(** * Further properties of the validation *)

(** The error mapping is always the collection of the failures, also when
    there are none. *)
Lemma first_validateForm_collect d :
  First.validateForm d
  = collect (flat_map (fun f => Yup._validate (Yup.fschema f) (Yup.key f)
                                  (Yup.get f d)) First.pizzaSchema).
Proof.
  unfold First.validateForm, Yup.validate. by destruct (flat_map _ _).
Qed.

Lemma second_validateForm_collect d :
  Second.validateForm d
  = collect (flat_map (fun f => Yup._validate (Yup.fschema f) (Yup.key f)
                                  (Yup.get f d)) Second.pizzaSchema).
Proof.
  unfold Second.validateForm, Yup.validate. by destruct (flat_map _ _).
Qed.

(** The entry of a key is the message of the last failure with that path. *)
Lemma collect_lookup inner k :
  collect inner !! k
  = last (map Yup.errmessage (filter (fun e => Yup.path e = k) inner)).
Proof.
  induction inner as [|e inner IH] using rev_ind; [done|].
  rewrite collect_snoc, filter_app, map_app.
  rewrite lookup_insert, (filter_cons _ e []), filter_nil.
  destruct (decide (Yup.path e = k)); cbn.
  - by rewrite last_snoc.
  - by rewrite app_nil_r.
Qed.

Lemma runTests_path {T} (ts : list (Yup.Test T)) p v :
  Forall (fun e => Yup.path e = p) (Yup.runTests ts p v).
Proof.
  induction ts as [|t ts IH]; cbn; [done|].
  destruct (Yup.test t v); [done|]. by constructor.
Qed.

Lemma _validate_path {T} (s : Yup.Schema T) p v :
  Forall (fun e => Yup.path e = p) (Yup._validate s p v).
Proof.
  unfold Yup._validate. cbv zeta.
  destruct (Yup.runTests (Yup.internalTests s) p (Yup.cast s v)) eqn:E.
  - apply runTests_path.
  - rewrite <- E. apply runTests_path.
Qed.

Lemma filter_path_same (l : list Yup.ValidationError) p :
  Forall (fun e => Yup.path e = p) l ->
  filter (fun e => Yup.path e = p) l = l.
Proof.
  induction 1 as [|e l He _ IH]; [done|].
  rewrite filter_cons, decide_True by done. by rewrite IH.
Qed.

Lemma filter_path_other (l : list Yup.ValidationError) p k :
  p ≠ k ->
  Forall (fun e => Yup.path e = p) l ->
  filter (fun e => Yup.path e = k) l = [].
Proof.
  intros Hpk. induction 1 as [|e l He _ IH]; [done|].
  rewrite filter_cons, decide_False by congruence. done.
Qed.

(** The failures of the [fullName] schema, in the order of its tests. *)
Lemma fullName_failures (short long : string) p n :
  Yup._validate
    (Yup.string |> Yup.trim |> Yup.min 3 short |> Yup.max 20 long
                |> Yup.required "Full name is required") p n
  = (if 3 <=? length (JS.trim n) then [] else [Yup.mkError p (str short)])
    ++ (if length (JS.trim n) <=? 20 then [] else [Yup.mkError p (str long)])
    ++ (if length (JS.trim n) =? 0
        then [Yup.mkError p (str "Full name is required")] else []).
Proof.
  unfold Yup._validate. cbv zeta.
  change (Yup.cast _ n) with (JS.trim n).
  change (Yup.runTests (Yup.internalTests _) p (JS.trim n))
    with (@nil Yup.ValidationError).
  cbv iota.
  change (Yup.tests _)
    with [ Yup.mkTest "trim"
             (fun p => str p ++ str " must be a trimmed string")
             (fun v => bool_decide (v = JS.trim v));
           Yup.mkTest "min" (Yup.const short) (fun v => 3 <=? length v);
           Yup.mkTest "max" (Yup.const long) (fun v => length v <=? 20);
           Yup.mkTest "required" (Yup.const "Full name is required")
             (fun v : jsstring => negb (length v =? 0)) ].
  cbn [Yup.runTests Yup.test Yup.message].
  rewrite bool_decide_eq_true_2 by (by rewrite trim_idem).
  unfold Yup.const.
  by destruct (3 <=? _), (_ <=? 20), (_ =? 0).
Qed.

(** The failures of the [size] schema: the [oneOf] test runs before the
    ordinary tests and stops them when it fails. *)
Lemma size_failures (incorrect required : string) p (z : jsstring) :
  Yup._validate
    (Yup.string |> Yup.oneOf [str "S"; str "M"; str "L"] incorrect
                |> Yup.required required) p z
  = if bool_decide (z ∈ [str "S"; str "M"; str "L"]) then []
    else [Yup.mkError p (str incorrect)].
Proof.
  unfold Yup._validate. cbv zeta.
  change (Yup.cast _ z) with z.
  change (Yup.internalTests _)
    with [ Yup.mkTest "oneOf" (Yup.const incorrect)
             (fun v : jsstring =>
                bool_decide (v ∈ [str "S"; str "M"; str "L"])) ].
  change (Yup.tests _)
    with [ Yup.mkTest "required" (Yup.const required)
             (fun v : jsstring => negb (length v =? 0)) ].
  cbn [Yup.runTests Yup.test Yup.message].
  case_bool_decide as Hz; [|done].
  rewrite !elem_of_cons, elem_of_nil in Hz.
  by destruct Hz as [->|[->|[->|[]]]].
Qed.

Lemma toppings_failures_first p (ts : list jsstring) :
  Yup._validate
    (Yup.array |> Yup.required First.validationErrors.toppingsRequired) p ts
  = [].
Proof. done. Qed.

Lemma toppings_failures_second p (ts : list jsstring) :
  Yup._validate Yup.array p ts = [].
Proof. done. Qed.

Lemma first_lookup_fullName d :
  First.validateForm d !! "fullName"
  = fullName_entry (length (JS.trim (fullName d))).
Proof.
  rewrite first_validateForm_collect, collect_lookup.
  unfold First.pizzaSchema.
  cbn [flat_map Yup.fschema Yup.key Yup.get].
  rewrite !filter_app.
  rewrite (filter_path_same _ "fullName") by apply _validate_path.
  rewrite (filter_path_other _ "size" "fullName") by
    (done || apply _validate_path).
  rewrite app_nil_l, app_nil_r.
  rewrite fullName_failures. unfold fullName_entry.
  rewrite !Nat.ltb_antisym.
  destruct (3 <=? _) eqn:H3, (_ <=? 20) eqn:H20, (_ =? 0) eqn:H0;
    try reflexivity; exfalso;
    first [apply Nat.leb_le in H3|apply Nat.leb_gt in H3];
    first [apply Nat.leb_le in H20|apply Nat.leb_gt in H20];
    first [apply Nat.eqb_eq in H0|apply Nat.eqb_neq in H0]; lia.
Qed.

Lemma second_lookup_fullName d :
  Second.validateForm d !! "fullName"
  = fullName_entry (length (JS.trim (fullName d))).
Proof.
  rewrite second_validateForm_collect, collect_lookup.
  unfold Second.pizzaSchema.
  cbn [flat_map Yup.fschema Yup.key Yup.get].
  rewrite !filter_app.
  rewrite (filter_path_same _ "fullName") by apply _validate_path.
  rewrite (filter_path_other _ "size" "fullName") by
    (done || apply _validate_path).
  rewrite app_nil_l, app_nil_r.
  rewrite fullName_failures. unfold fullName_entry.
  rewrite !Nat.ltb_antisym.
  destruct (3 <=? _) eqn:H3, (_ <=? 20) eqn:H20, (_ =? 0) eqn:H0;
    try reflexivity; exfalso;
    first [apply Nat.leb_le in H3|apply Nat.leb_gt in H3];
    first [apply Nat.leb_le in H20|apply Nat.leb_gt in H20];
    first [apply Nat.eqb_eq in H0|apply Nat.eqb_neq in H0]; lia.
Qed.

(** X1.  The [fullName] entry of the error mapping is decided by the length
    of the trimmed name: "Full name is required" for an empty one (the
    too-short failure is overwritten), the too-short message below 3, the
    too-long message above 20, and no entry otherwise. *)
Theorem X1_fullName_entry (d : FormData) :
  First.validateForm d !! "fullName"
  = fullName_entry (length (JS.trim (fullName d)))
  ∧ Second.validateForm d !! "fullName"
    = fullName_entry (length (JS.trim (fullName d))).
Proof.
  split; [apply first_lookup_fullName|apply second_lookup_fullName].
Qed.

Lemma first_lookup_size d :
  First.validateForm d !! "size"
  = if bool_decide (size d ∈ [str "S"; str "M"; str "L"]) then None
    else Some (str "Size must be S or M or L").
Proof.
  rewrite first_validateForm_collect, collect_lookup.
  unfold First.pizzaSchema.
  cbn [flat_map Yup.fschema Yup.key Yup.get].
  rewrite !filter_app.
  rewrite (filter_path_other _ "fullName" "size") by
    (done || apply _validate_path).
  rewrite (filter_path_same _ "size") by apply _validate_path.
  rewrite app_nil_l, app_nil_r.
  rewrite size_failures. by case_bool_decide.
Qed.

Lemma second_lookup_size d :
  Second.validateForm d !! "size"
  = if bool_decide (size d ∈ [str "S"; str "M"; str "L"]) then None
    else Some (str "size must be S or M or L").
Proof.
  rewrite second_validateForm_collect, collect_lookup.
  unfold Second.pizzaSchema.
  cbn [flat_map Yup.fschema Yup.key Yup.get].
  rewrite !filter_app.
  rewrite (filter_path_other _ "fullName" "size") by
    (done || apply _validate_path).
  rewrite (filter_path_same _ "size") by apply _validate_path.
  rewrite app_nil_l, app_nil_r.
  rewrite size_failures. by case_bool_decide.
Qed.
(** * SumGame: the round engine of [src/App.tsx]

    A shallow embedding of the game logic of the React component [App]:
    the board, the selection, the target, the score and the two timers.
    The component's state variables become the fields of one record; every
    handler becomes a function on that record.  A handler that can raise a
    [TypeError] returns [option].  Calls of [Math.random] are numbered; the
    result of the i-th call is [random i], a binary64 number. *)

From Stdlib Require Import ZArith Bool Lia.
From Stdlib Require Import SpecFloat.
From stdpp Require Import base tactics option list strings.

Open Scope Z_scope.

(** ** Numbers

    JavaScript numbers are IEEE 754 binary64 values.  [Math.random] and the
    product it is multiplied into are modelled on [spec_float]; the integers
    the game computes with afterwards (values, sums, scores, seconds) are
    far below 2^53, where binary64 arithmetic is exact, and are modelled on
    [Z]. *)

Module Number.

Definition double : Type := spec_float.

Definition prec : Z := 53.
Definition emax : Z := 1024.

Definition valid (x : double) : bool := valid_binary prec emax x.

(** An integer literal. *)
Definition of_Z (n : Z) : double := binary_normalize prec emax n 0 false.

(** [x * y]. *)
Definition mul (x y : double) : double := SFmul prec emax x y.

(** [Math.floor x] for a finite [x]: the sign-magnitude mantissa shifted
    by the exponent, [Z.shiftl] with a negative amount being the floor of
    the division.  No call site of the game reaches a NaN or an infinity
    (see [NumberFacts.mul_unit_finite]); the function returns 0 there. *)
Definition floor (x : double) : Z :=
  match x with
  | S754_finite s m e => Z.shiftl (cond_Zopp s (Zpos m)) e
  | _ => 0
  end.

Definition is_finite (x : double) : bool :=
  match x with
  | S754_zero _ | S754_finite _ _ _ => true
  | _ => false
  end.

(** The range of [Math.random]: a binary64 number, greater than or equal
    to zero and less than one. *)
Definition unit_interval (x : double) : bool :=
  valid x && SFleb (S754_zero false) x && SFltb x (of_Z 1).

(** What [k] right shifts of the mantissa [M] leave in a rounding
    record: the quotient, and the round bit when the remainder reaches
    half a unit. *)
Definition shifted (M k : Z) (mrs : shr_record) : Prop :=
  0 <= shr_m mrs /\ shr_m mrs * 2 ^ k <= M /\
  (shr_r mrs = true -> (2 * shr_m mrs + 1) * 2 ^ k <= 2 * M).

End Number.

(** ** Constants *)

Definition GRID_COLS : nat := 6.
Definition GRID_ROWS : nat := 10.
Definition INITIAL_ROWS : nat := 4.
Definition TARGET_MIN : Z := 10.
Definition TARGET_MAX : Z := 30.
Definition TIME_MODE_SECONDS : Z := 10.

(** ** Data *)

Inductive GameMode := classic | time.
Inductive GameState := menu | playing | gameover.

#[global] Instance GameMode_eq_dec : EqDecision GameMode.
Proof. solve_decision. Defined.
#[global] Instance GameState_eq_dec : EqDecision GameState.
Proof. solve_decision. Defined.

Record BlockData := mkBlock {
  id : string;
  value : Z;
  isNew : bool
}.

(** An element of [selected]: [{ r, c }]. *)
Module Sel.
Record t := mk { r : nat; c : nat }.

#[global] Instance eq_dec : EqDecision t.
Proof. solve_decision. Defined.

(** [s.r === ri && s.c === ci] *)
Definition at_ (ri ci : nat) (s : t) : bool :=
  Nat.eqb (r s) ri && Nat.eqb (c s) ci.
End Sel.

(** A cell is [null] ([None]) or a block. *)
Abbreviation Cell := (option BlockData).
Abbreviation Row := (list Cell).
Abbreviation Grid := (list Row).

Record State := mkState {
  gameState : GameState;
  mode : GameMode;
  grid : Grid;
  target : Z;
  selected : list Sel.t;
  score : Z;
  timeLeft : Z;
  highScore : Z;
  (** number of calls of [Math.random] made so far *)
  rng : nat;
  (** callbacks [() => addRow()] handed to [setTimeout] and not yet run *)
  timeouts : nat
}.

(** The state of the first render: the [useState] initial values. *)
Definition initialState : State :=
  {| gameState := menu; mode := classic; grid := []; target := 0;
     selected := []; score := 0; timeLeft := TIME_MODE_SECONDS;
     highScore := 0; rng := 0; timeouts := 0 |}.

Definition set_gameState (g : GameState) (s : State) : State :=
  mkState g (mode s) (grid s) (target s) (selected s) (score s)
          (timeLeft s) (highScore s) (rng s) (timeouts s).
Definition set_mode (m : GameMode) (s : State) : State :=
  mkState (gameState s) m (grid s) (target s) (selected s) (score s)
          (timeLeft s) (highScore s) (rng s) (timeouts s).
Definition set_grid (g : Grid) (s : State) : State :=
  mkState (gameState s) (mode s) g (target s) (selected s) (score s)
          (timeLeft s) (highScore s) (rng s) (timeouts s).
Definition set_target (t : Z) (s : State) : State :=
  mkState (gameState s) (mode s) (grid s) t (selected s) (score s)
          (timeLeft s) (highScore s) (rng s) (timeouts s).
Definition set_selected (l : list Sel.t) (s : State) : State :=
  mkState (gameState s) (mode s) (grid s) (target s) l (score s)
          (timeLeft s) (highScore s) (rng s) (timeouts s).
Definition set_score (n : Z) (s : State) : State :=
  mkState (gameState s) (mode s) (grid s) (target s) (selected s) n
          (timeLeft s) (highScore s) (rng s) (timeouts s).
Definition set_timeLeft (n : Z) (s : State) : State :=
  mkState (gameState s) (mode s) (grid s) (target s) (selected s) (score s)
          n (highScore s) (rng s) (timeouts s).
Definition set_highScore (n : Z) (s : State) : State :=
  mkState (gameState s) (mode s) (grid s) (target s) (selected s) (score s)
          (timeLeft s) n (rng s) (timeouts s).
Definition set_rng (n : nat) (s : State) : State :=
  mkState (gameState s) (mode s) (grid s) (target s) (selected s) (score s)
          (timeLeft s) (highScore s) n (timeouts s).
Definition set_timeouts (n : nat) (s : State) : State :=
  mkState (gameState s) (mode s) (grid s) (target s) (selected s) (score s)
          (timeLeft s) (highScore s) (rng s) n.

(** ** Reading the grid *)

(** [grid[r][c]]: indexing a missing row raises a [TypeError] (outer
    [None]); a missing column yields [undefined], which every use in the
    component treats like [null] (inner [None]). *)
Definition cellAt (g : Grid) (r c : nat) : option Cell :=
  row ← g !! r; Some (default None (row !! c)).

(** [grid[s.r][s.c]?.value || 0] *)
Definition valueOr0 (cell : Cell) : Z :=
  match cell with
  | Some b => if value b =? 0 then 0 else value b
  | None => 0
  end.

(** [sel.reduce((sum, s) => sum + (grid[s.r][s.c]?.value || 0), 0)] *)
Definition sumSelected (g : Grid) (sel : list Sel.t) : option Z :=
  foldl (fun acc s =>
           sum ← acc; cell ← cellAt g (Sel.r s) (Sel.c s);
           Some (sum + valueOr0 cell))
        (Some 0) sel.

(** [currentGrid[0].some(cell => cell !== null)] *)
Definition checkGameOver (currentGrid : Grid) : option bool :=
  row ← currentGrid !! 0%nat; Some (existsb (fun cell => bool_decide (cell ≠ None)) row).

Section Game.

(** [random i] is what the i-th call of [Math.random] returns;
    [toString36 x] is [x.toString(36).substr(2, 9)]. *)
Variable random : nat -> Number.double.
Variable toString36 : Number.double -> string.

(** [Math.floor(Math.random() * (TARGET_MAX - TARGET_MIN + 1)) + TARGET_MIN],
    with the number of calls of [Math.random] passed along. *)
Definition generateTarget (n : nat) : Z * nat :=
  (Number.floor (Number.mul (random n) (Number.of_Z (TARGET_MAX - TARGET_MIN + 1)))
     + TARGET_MIN,
   S n).

(** One block of [generateRow]: the id is drawn before the value. *)
Definition generateBlock (n : nat) : BlockData * nat :=
  ({| id := toString36 (random n);
      value := Number.floor (Number.mul (random (S n)) (Number.of_Z 9)) + 1;
      isNew := true |},
   S (S n)).

(** The loop [for (let c = 0; c < GRID_COLS; c++) row.push(...)], with
    [k] iterations left. *)
Fixpoint generateRow_loop (k : nat) (row : Row) (n : nat) : Row * nat :=
  match k with
  | O => (row, n)
  | S k' =>
      let '(b, n') := generateBlock n in
      generateRow_loop k' (row ++ [Some b]) n'
  end.

Definition generateRow (n : nat) : Row * nat :=
  generateRow_loop GRID_COLS [] n.
(** The vertex a face index refers to (indices count from 1), and the
    contour point it stands over. *)
Definition vertex_at `{!Arith F} (g : ProbeOBJGenerator F) (i : Z)
    : option (vertex F) :=
  vertices g !! Z.to_nat (i - 1).
Definition point_at `{!Arith F} (g : ProbeOBJGenerator F) (i : Z)
    : option (F * F) :=
  (λ v : vertex F, (v.1.1, v.1.2)) <$> vertex_at g i.

(** The counter of the generator counts its vertices. *)
Definition counted (g : ProbeOBJGenerator F) : Prop :=
  vertex_count g = Z.of_nat (length (vertices g)).

(** The invariant of a mesh: the counter is right and every index of every
    face refers to a vertex there is. *)
Definition well_indexed (g : ProbeOBJGenerator F) : Prop :=
  counted g
  ∧ Forall (Forall (λ i, 1 ≤ i ≤ Z.of_nat (length (vertices g)))) (faces g).

(** A generator that went on from [g]: the vertices of [g] come first and
    unchanged, the counter follows them. *)
Definition grown (g g' : ProbeOBJGenerator F) : Prop :=
  vertices g `prefix_of` vertices g'
  ∧ vertex_count g' - vertex_count g
    = Z.of_nat (length (vertices g')) - Z.of_nat (length (vertices g)).

(** A property of what a call leaves: of the value and the state when it
    returns, of the state when it raises. *)
Definition after {S A} (o : outcome S A) (returned : A → S → Prop)
    (raised : S → Prop) : Prop :=
  match o with
  | Ok a s => returned a s
  | Raise _ s => raised s
  end.


(** The angles [np.linspace(0, 2 * np.pi, n, endpoint=False)]: the multiples
    [0, 1, ..., n - 1] of the [n]-th part of the full turn. *)
Definition even_angles `{!Arith F} `{!Trig F} (n : nat) : list F :=
  (λ k : nat,
     fadd (fmul (lit (Z.of_nat k))
                (fdiv (fsub (fmul (lit 2) np_pi) (lit 0)) (lit (Z.of_nat n))))
          (lit 0)) <$> seq 0 n.

(** The point of the circle of centre [(x, y)] at an angle. *)
Definition circle_point `{!Arith F} `{!Trig F} (x y radius angle : F)
    : F * F :=
  (fadd x (fmul radius (np_cos angle)), fadd y (fmul radius (np_sin angle))).

End Vocabulary.

Arguments positions F : clear implicits.

(** ** Reading a mesh back

    A reader of the text [save_obj] writes, by the layout of the spec: the
    text is taken line by line; a line that begins with [v ] holds the
    coordinates of a vertex, a line that begins with [f ] the indices of a
    face, each separated by blanks; every other line (a comment, an empty
    line) is passed over. *)

(** [s.split(sep)] for a separator of one character. *)
Fixpoint split_on (sep : ascii) (s : string) : list string :=
  match s with
  | "" => [""]
  | String c rest =>
      if Ascii.eqb c sep then "" :: split_on sep rest
      else match split_on sep rest with
           | first :: others => String c first :: others
           | [] => [String c ""]
           end
  end.

(** The words of a line: what stands between its blanks. *)
Definition line_words (line : string) : list string :=
  filter (λ w, w ≠ "") (split_on " " line).

Definition read_index (w : string) : option Z :=
  Z.of_int <$> NilZero.int_of_string w.

(** What a line says. *)
Inductive entry :=
  | Vertex (coordinates : list string)
  | Face (indices : list Z)
  | Skip.

(** A line is read by its first two characters; the indices of a face must
    be integers. *)
Definition read_line (line : string) : option entry :=
  match line with
  | String c1 (String c2 rest) =>
      if Ascii.eqb c2 " " && Ascii.eqb c1 "v" then
        Some (Vertex (line_words rest))
      else if Ascii.eqb c2 " " && Ascii.eqb c1 "f" then
        Face <$> mapM read_index (line_words rest)
      else Some Skip
  | _ => Some Skip
  end.

Definition add_entry (e : entry)
    (mesh : list (list string) * list (list Z))
    : list (list string) * list (list Z) :=
  match e with
  | Vertex coordinates => (coordinates :: mesh.1, mesh.2)
  | Face indices => (mesh.1, indices :: mesh.2)
  | Skip => mesh
  end.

◆ ◆ ◆ ◆ ◆

In the data above, which lines lie between the line with "Z.of_int <$> NilZero.int_of_string w." and the line with "be integers. *)", inclusive? Print those lines exactly and nothing else.

  Z.of_int <$> NilZero.int_of_string w.

(** What a line says. *)
Inductive entry :=
  | Vertex (coordinates : list string)
  | Face (indices : list Z)
  | Skip.

(** A line is read by its first two characters; the indices of a face must
    be integers. *)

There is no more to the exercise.